公開日: 最終更新日:2019.01.14

これはどちらも「強制的な、強制された、必須の」といった意味ですが少しニュアンスが違います。

主な違いはmandatoryは法律、ルール、約束などによって強制される性質のものです。一方のcompulsoryは必要だからそうしないといけないといった意味での強制です。

使い方の違いを説明した例文を用意しているので参考にしてください。置き換え可能なケースもあります。

mandatoryとcompulsoryの違い

mandatoryは法律、ルールなどによって強制されるもので、compulsoryは必要性があって強制されるものといった大枠での違いがあります。発音は以下の音声ファイルを確認してください。

mandatory【mǽndətɔ̀ːri】
compulsory【kəmpʌ́lsəri】

この2つの単語は近い意味なので以下のようにどちらでも使えるケースもあります。

It is compulsory to take final exams.
It is mandatory to take final exams.
期末試験を受けるのは強制だ。

The airplane engines receive compulsory engine inspections every month.
The airplane engines receive mandatory engine inspections every month.
飛行機のエンジンは毎月、強制のエンジン検査を受ける。

上段のcompulsoryを使うとエンジンにとって必要だから強制的に受けないといけない(やらないと大変なことになる)という意味ですが、下段のmandatoryは法律・ルールで定められているから強制されていることになります。

一方で明らかに変になる場合があります。

〇 You must have a mandatory security check before boarding a plane.
あなたは強制のセキュリティチェックを飛行機の搭乗前に受けないといけない。

× You must have a compulsory security check before boarding a plane.

搭乗前のセキュリティチェックは法律によるルールなのでmandatoryです。下段のcompulsoryだと、あなたのためになるからセキュリティチェックを受けろといっている感じになります。

フォーマルな表現

どちらもフォーマルな言葉なのであまり気軽に日常会話では使いません。

△ It is compulsory to brush your teeth every day.

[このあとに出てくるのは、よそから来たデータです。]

(* ===== verification/Identity.v ===== *)
(** The identity database: the tables behind apps/api/internal/auth,
    apps/api/internal/access, apps/api/internal/assets and
    apps/api/internal/credentials (apps/api/migrations/000001, 000002, 000003
    and 000006 to 000008), and the audit statement they share.

    They are the tables of a PgServer.v server; a jsonb string must not hold a
    zero byte, which PostgreSQL documents and refuses. *)
From S2P Require Import Prelude GoStrings GoEncoding Store PgServer.

(** A string as [json.Marshal] writes it and jsonb reads it back: each byte that
    is not part of a UTF-8 sequence is U+FFFD. *)
Fixpoint json_runes (fuel : nat) (s : bytes) : bytes :=
  match fuel, s with
  | S fuel', _ :: s' =>
      match rune_len s with
      | Some n => take n s ++ json_runes fuel' (drop n s)
      | None => rune_error ++ json_runes fuel' s'
      end
  | _, _ => []
  end.
Definition json_text (s : bytes) : bytes := json_runes (length s) s.

Record user_row := UserRow {
  u_username : bytes;
  u_email : option bytes;
  u_display_name : option bytes;
  u_is_active : bool;
  u_auth_provider : bytes;
  u_password_hash : option bytes;
  u_created_at : Z;
  u_last_login_at : option Z;
}.
Record auth_session_row := AuthSession {
  as_user : bytes;
  as_expires_at : Z;
  as_revoked_at : option Z;
  as_last_seen_at : option Z;
}.
Record grant_row := GrantRow { g_effect : bytes; g_created_by : option bytes; g_created_at : Z }.
(** The unique key of a grant: subject type, subject, asset, action. *)
Record grant_key := GrantKey { g_type : bytes; g_subject : bytes; g_asset : bytes; g_action : bytes }.
Record point_row := PointRow {
  p_name : bytes;
  p_type : bytes;
  p_host : bytes;
  p_port : Z;
  p_metadata : bytes;
  p_status : bytes;
  p_created_by : option bytes;
  p_created_at : Z;
}.
Record credential_row := CredentialRow {
  cr_id : bytes;
  cr_algorithm : bytes;
  cr_key_id : bytes;
  cr_nonce : bytes;
  cr_encrypted : bytes;
  cr_aad : bytes;
  cr_metadata : bytes;
  cr_username : option bytes;
  cr_created_by : option bytes;
  cr_created_at : Z;
  cr_updated_at : Z;
  cr_last_rotated_at : option Z;
}.
Record group_row := GroupRow { gr_name : bytes; gr_description : option bytes }.
Record ldap_row := LdapRow {
  lr_provider_mode : bytes;
  lr_enabled : bool;
  lr_host : bytes;
  lr_port : Z;
  lr_url : bytes;
  lr_base_dn : bytes;
  lr_bind_dn : bytes;
  lr_bind_password : bytes;
  lr_user_search_filter : bytes;
  lr_username_attribute : bytes;
  lr_display_name_attribute : bytes;
  lr_surname_attribute : bytes;
  lr_email_attribute : bytes;
  lr_ssh_key_attribute : bytes;
  lr_avatar_attribute : bytes;
  lr_group_search_base_dn : bytes;
  lr_group_search_filter : bytes;
  lr_group_name_attribute : bytes;
  lr_group_role_mapping : bytes;
  lr_ca_cert_pem : bytes;
  lr_use_tls : bool;
  lr_start_tls : bool;
  lr_insecure_skip_verify : bool;
}.
Record login_audit_row := LoginAudit {
  la_type : bytes;
  la_action : bytes;
  la_outcome : bytes;
  la_actor : option bytes;
  la_asset : option bytes;
  la_source_ip : option bytes;
  la_user_agent : bytes;
  la_metadata : gmap bytes json;
}.

#[export] Instance grant_key_eq_dec : EqDecision grant_key.
Proof. solve_decision. Defined.
#[export] Program Instance grant_key_countable : Countable grant_key :=
  inj_countable' (λ k, (g_type k, g_subject k, g_asset k, g_action k))
    (λ p, let '(a, b, c, d) := p in GrantKey a b c d) _.
Next Obligation. by intros []. Qed.

Record tables := Tables {
  t_users : gmap bytes user_row;
  t_roles : gmap bytes bytes;
  t_user_roles : gset (bytes * bytes);
  t_user_groups : gset (bytes * bytes);
  t_assets : gmap bytes point_row;
  t_grants : gmap grant_key grant_row;
  t_auth_sessions : gmap bytes auth_session_row;
  t_ldap_settings : option ldap_row;
  t_audit_events : list login_audit_row;
  (** By asset and credential type, which are unique together. *)
  t_credentials : gmap (bytes * bytes) credential_row;
  t_groups : gmap bytes group_row;
}.

Definition with_users t x := Tables x (t_roles t) (t_user_roles t) (t_user_groups t) (t_assets t)
  (t_grants t) (t_auth_sessions t) (t_ldap_settings t) (t_audit_events t) (t_credentials t)
  (t_groups t).
Definition with_roles t x := Tables (t_users t) x (t_user_roles t) (t_user_groups t) (t_assets t)
  (t_grants t) (t_auth_sessions t) (t_ldap_settings t) (t_audit_events t) (t_credentials t)
  (t_groups t).
Definition with_user_roles t x := Tables (t_users t) (t_roles t) x (t_user_groups t) (t_assets t)
  (t_grants t) (t_auth_sessions t) (t_ldap_settings t) (t_audit_events t) (t_credentials t)
  (t_groups t).
Definition with_user_groups t x := Tables (t_users t) (t_roles t) (t_user_roles t) x (t_assets t)
  (t_grants t) (t_auth_sessions t) (t_ldap_settings t) (t_audit_events t) (t_credentials t)
  (t_groups t).
Definition with_assets t x := Tables (t_users t) (t_roles t) (t_user_roles t) (t_user_groups t) x
  (t_grants t) (t_auth_sessions t) (t_ldap_settings t) (t_audit_events t) (t_credentials t)
  (t_groups t).
Definition with_grants t x := Tables (t_users t) (t_roles t) (t_user_roles t) (t_user_groups t)
  (t_assets t) x (t_auth_sessions t) (t_ldap_settings t) (t_audit_events t) (t_credentials t)
  (t_groups t).
Definition with_auth_sessions t x := Tables (t_users t) (t_roles t) (t_user_roles t)
  (t_user_groups t) (t_assets t) (t_grants t) x (t_ldap_settings t) (t_audit_events t)
  (t_credentials t) (t_groups t).
Definition with_ldap_settings t x := Tables (t_users t) (t_roles t) (t_user_roles t)
  (t_user_groups t) (t_assets t) (t_grants t) (t_auth_sessions t) x (t_audit_events t)
  (t_credentials t) (t_groups t).
Definition with_audit_events t x := Tables (t_users t) (t_roles t) (t_user_roles t)
  (t_user_groups t) (t_assets t) (t_grants t) (t_auth_sessions t) (t_ldap_settings t) x
  (t_credentials t) (t_groups t).
Definition with_credentials t x := Tables (t_users t) (t_roles t) (t_user_roles t) (t_user_groups t)
  (t_assets t) (t_grants t) (t_auth_sessions t) (t_ldap_settings t) (t_audit_events t) x
  (t_groups t).

(** The identity database. *)
Abbreviation store := (server tables).

(** [INSERT INTO access_grants ... VALUES (..., 'allow', ...) ON CONFLICT ... DO
    UPDATE SET effect = 'allow', created_by = EXCLUDED.created_by]. *)
Definition allow_grant (t : tables) (now : Z) (k : grant_key) (by_ : option bytes) : tables :=
  with_grants t (<[k := GrantRow §"allow" by_ (match t_grants t !! k with Some r => g_created_at r | None => now end)]>
    (t_grants t)).

Section Queries.
Context `{Postgres, PostgresText}.

(** [INSERT INTO audit_events (...) VALUES (..., NULLIF($5, '')::inet, ...)]:
    the actor's uuid and the address are read by the server, and the metadata's
    strings are text inside a jsonb value. *)
Definition insert_audit_event (type action outcome : bytes) (actor : option bytes)
    (source_ip user_agent : bytes) (metadata : gmap bytes bytes) : M store unit :=
  query (λ _ _ t,
    match (match actor with Some a => Some <$> pg_uuid a | None => Some None end),
          (if bool_decide (source_ip = []) then Some None else Some <$> pg_inet source_ip) with
    | Some act, Some ip =>
        if forallb (λ p, bool_decide (z2b 0 ∉ p.2)) (map_to_list metadata) && pg_text user_agent
        then if match act with Some a => bool_decide (is_Some (t_users t !! a)) | None => true end
             then inl (tt, with_audit_events t (t_audit_events t ++
                    [LoginAudit type action outcome act None ip user_agent ((λ v, JStr (json_text v)) <$> metadata)]))
             else inr pg_constraint
        else inr pg_bad_text
    | _, _ => inr pg_bad_uuid
    end).
End Queries.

▲ It is mandatory to brush your teeth every day.

「毎日歯を磨くのは強制だ」の意味ですがフォーマルすぎます。しいていうなら、あなたのために歯を磨くことになるので意味合いとしてはcompulsoryです。

この場合のmandatoryは仮に親が決めたルールであってもフォーマルすぎ、かつ変な表現です。間違いとは言い切れないものの普通は使いません。

義務教育

義務教育はニュースでは「mandatory education」が登場したことがありますが、カナダでは「compulsory education」が一般的だそうです。

In Canada high school is compulsory education.
In Canada high school is mandatory education.
カナダでは高校は義務教育だ。

compulsoryのほうが「あなたのために」という意味が出るのでポジティブな感じが出ます。

どちらも意味としては間違いではありませんが、カナダに限っていえば一般的には「compulsory education」が使われています。